Lounge
- Established: 2015
- Headquarters: Solihull
- Location: United Kingdom;
- Owners: Melanie Marsden; Daniel Marsden;
- Website: lounge.com

= Lounge (company) =

British underwear company

Lounge is a British underwear brand founded in 2015 by Daniel and Melanie Marsden. The company is headquartered in Solihull, England.

==History==
The Marsdens started Lounge with £1,000. They ran a fishing tackle e-commerce business before founding Lounge.
Their first product was a "triangle" underwear set. It was created by sourcing components individually and assembling them in small batches. The first 100 sets were cut at a family home and sewn in Bulgaria. The founders packed and shipped orders and promoted via Instagram.

Lounge amassed 3.4 million Instagram followers by 2023.
The brand's posts used unretouched imagery and models of varied body types and skin tones.
Although its products were manufactured in China, the company diversified its supply chain in 2020 and now manufactures its garments in Bangladesh, Cambodia and Vietnam. It ships its orders from Solihull.

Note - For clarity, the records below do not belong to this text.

Definition handle_client_register (req : HttpRequest) : Prog CaWorld HttpResponse :=
  match DeviceRegisterRequest_process_request req with
  | Err r => mret r
  | Ok csr_pem =>
      client_id ← call UuidNewV4;
      signed ← sign_csr client_id csr_pem;
      match signed with
      | Err _ => mret (text_response 500 "Failed to sign client certificate")
      | Ok cert_pem =>
          ca ← ca_cert_pem;
          match ca with
          | Err _ => mret (text_response 500 "Failed to retrieve CA certificate")
          | Ok ca_pem => mret (register_response client_id cert_pem ca_pem)
          end
      end
  end.

(** ** Dispatch (proxy.rs) *)

Definition try_forward {S} (upstream_port : Z) (req : HttpRequest) : Prog S (result HttpResponse string) :=
  _ ←? call (TcpConnect "127.0.0.1" upstream_port);
  _ ←? call HttpHandshake;
  _ ← call (Spawn UpstreamConnection);
  call (SendRequest req).

Definition dispatch (state : AppState) (req : HttpRequest) : Prog CaWorld HttpResponse :=
  if contains_key HEADER_HEALTH req then handle_health
  else if contains_key HEADER_INIT req then handle_device_init state req
  else if contains_key HEADER_REGISTER req then handle_client_register req
  else
    r ← try_forward (as_upstream_port state) req;
    match r with
    | Ok resp => mret resp
    | Err _ => mret (text_response 502 "Bad Gateway")
    end.
End Handshake.

(** ** Properties *)

#[global] Arguments certs_of : simpl never.
#[local] Arguments init_response : simpl never.
#[local] Arguments upsert_device : simpl never.

Lemma strip_port_plain h : contains_char ":"%char h = false -> strip_port h = h.
Proof. unfold strip_port. by intros ->%rsplit_once_None. Qed.

Lemma strip_port_app h p :
  contains_char ":"%char p = false -> starts_with "[" (h +:+ ":" +:+ p) = false ->
  strip_port (h +:+ ":" +:+ p) = h.
Proof.
  intros Hp Hb. unfold strip_port. rewrite Hb. change (":" +:+ p) with (String ":"%char p).
  by rewrite (rsplit_once_app ":"%char h p Hp).
Qed.

Section Theory.
Context {X : Ext}.
Implicit Types (req : HttpRequest) (w : CaWorld) (e : Env).

(** What a trace did upstream, what it offered to the application, the device
    certificates the CA signed. *)
Inductive UpstreamCall := UpConnect (host : string) (port : Z) | UpSend (req : HttpRequest).

Definition upstream_call (ev : Event) : option UpstreamCall :=
  match ev with
  | Ev c _ => match c with
              | TcpConnect host port => Some (UpConnect host port)
              | SendRequest req => Some (UpSend req)
              | _ => None
              end
  end.

Definition offered (ev : Event) : option TopicChannel :=
  match ev with Ev c _ => match c with TrySendTopic ch => Some ch | _ => None end end.

Definition csr_signed (ev : Event) : option (CsrParams * Certificate * KeyPair * Certificate) :=
  match ev with
  | Ev c y => match c in Call Y return Y -> option (CsrParams * Certificate * KeyPair * Certificate) with
              | CsrSignedBy csr ca ca_kp => fun r => match r with Ok crt => Some (csr, ca, ca_kp, crt) | Err _ => None end
              | _ => fun _ => None
              end y
  end.

(** What a handshake does outside the CA: files written, topics offered, in order. *)
Inductive DeviceEffect := Wrote (path contents : string) | Offered (ch : TopicChannel).

Definition device_effect (ev : Event) : option DeviceEffect :=
  match written ev with
  | Some (path, contents) => Some (Wrote path contents)
  | None => Offered <$> offered ev
  end.

(** C23: a device handshake is taken up exactly when the request carries the supported
    version, a body of at most 64 KiB and a parsable device description; the broker
    address returned to the device is then the host the device itself used, without
    the port.  Any other request is answered 400 or 422 and does nothing: no
    signature, no database access, no message to the application. *)
Theorem init_request_validation req :
  match DeviceInitRequest_process_request req with
  | Ok r =>
      header_str HEADER_INIT req = Some SUPPORTED_VERSION /\
      (exists body, req_body req = Ok body /\ (Z.of_nat (length body) <= 65536)%Z /\
                    parse_device_info body = Some (di_device r)) /\
      (forall h p, header_str HEADER_HOST req = Some (h +:+ ":" +:+ display p) -> (0 <= p)%Z ->
         starts_with "[" (h +:+ ":" +:+ display p) = false -> di_broker_host r = h)
  | Err resp =>
      (resp_status resp = 400%Z \/ resp_status resp = 422%Z) /\
      (forall state w e, handle_device_init state req w e = (resp, w, e)) /\
      ~ (header_str HEADER_INIT req = Some SUPPORTED_VERSION /\
         exists body d, req_body req = Ok body /\ (Z.of_nat (length body) <= 65536)%Z /\
                        parse_device_info body = Some d)
  end.
Proof.
  destruct (DeviceInitRequest_process_request req) as [r|resp] eqn:E.
  - unfold DeviceInitRequest_process_request, collect_limited in E.
    destruct (header_str HEADER_INIT req) as [v|]; [|done].
    destruct (decide (v <> SUPPORTED_VERSION)) as [|Hv]; [done|]. apply dec_stable in Hv. subst v.
    split; [done|]. destruct (req_body req) as [b|]; [|done].
    destruct (decide (Z.of_nat (length b) <= PROXY_BODY_LIMIT)%Z) as [Hl|]; [|done].
    destruct (parse_device_info b) as [d|] eqn:Hd; [|done]. injection E as <-. cbn. split.
    + exists b. split; [done|]. split; [|done]. exact Hl.
    + intros h p -> Hp Hb. cbn. apply strip_port_app; [|done]. by apply display_contains.
  - split; [|split].
    + unfold DeviceInitRequest_process_request in E.
      repeat (case_match; try done); injection E as <-; cbn; tauto.
    + intros state w e. unfold handle_device_init. by rewrite E.
    + intros (Hv & b & d & Hb & Hl & Hd).
      unfold DeviceInitRequest_process_request, collect_limited in E. rewrite Hv, Hb in E.
      destruct (decide (SUPPORTED_VERSION <> SUPPORTED_VERSION)); [done|].
      destruct (decide (Z.of_nat (length b) <= PROXY_BODY_LIMIT)%Z) as [|Hn]; [|by destruct Hn].
      by rewrite Hd in E.
Qed.

(** What a handshake that passed validation leaves behind, by its answer. *)
Definition init_outcome (state : AppState) (r : DeviceInitRequest) w e (resp : HttpResponse)
    (w' : CaWorld) (e' : Env) : Prop :=
  let hostname := mdns_hostname (dev_mdns (di_device r)) in
  (* the CA the node holds signed the device's own request, and the record is kept *)
  let issued pem := exists ca csr crt now,
    ca_state w = Some ca /\ csr_from_pem (dev_csr_pem (di_device r)) = Ok csr /\
    omap csr_signed (trace e') = omap csr_signed (trace e) ++ [(csr, ca_cert ca, key_pair ca, crt)] /\
    pem = cert_pem crt /\
    certs_of (device_certs (db w')) =
      <[hostname := mkRecord hostname pem now (wrap_i64 (now + year)) false]> (certs_of (device_certs (db w))) in
  let did effects := omap device_effect (trace e') = omap device_effect (trace e) ++ effects in
  (resp = text_response 500 "Failed to sign device certificate" /\ w' = w /\ did []) \/
  (resp = text_response 500 "Failed to register device MQTT identity" /\ is_Some (as_brokerage state) /\
     (exists pem, issued pem) /\ did []) \/
  (exists pem beacon_id files,
     resp = init_response pem (as_brokerage_info state) (di_broker_host r) beacon_id /\ issued pem /\
     match as_brokerage state with
     | Some cfg => exists path, cert_path cfg hostname = Some path /\ files = [Wrote path pem]
     | None => files = []
     end /\
     did (files ++ match as_beacon_topic_tx state with
                   | Some _ => [Offered (listen_channel beacon_id); Offered (broadcast_channel beacon_id)]
                   | None => []
                   end)).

The founders reported turnover of £55 million in 2021, up from £13.8 million the year before.

In 2021, Lounge moved their headquarters to the Blythe Valley Park.

By June 2023, sales reached £68.5 million, with compound annual growth of 70.45 per cent over three years.

The company remains privately owned with no external investment.

The founders also launched the Lounge Foundation.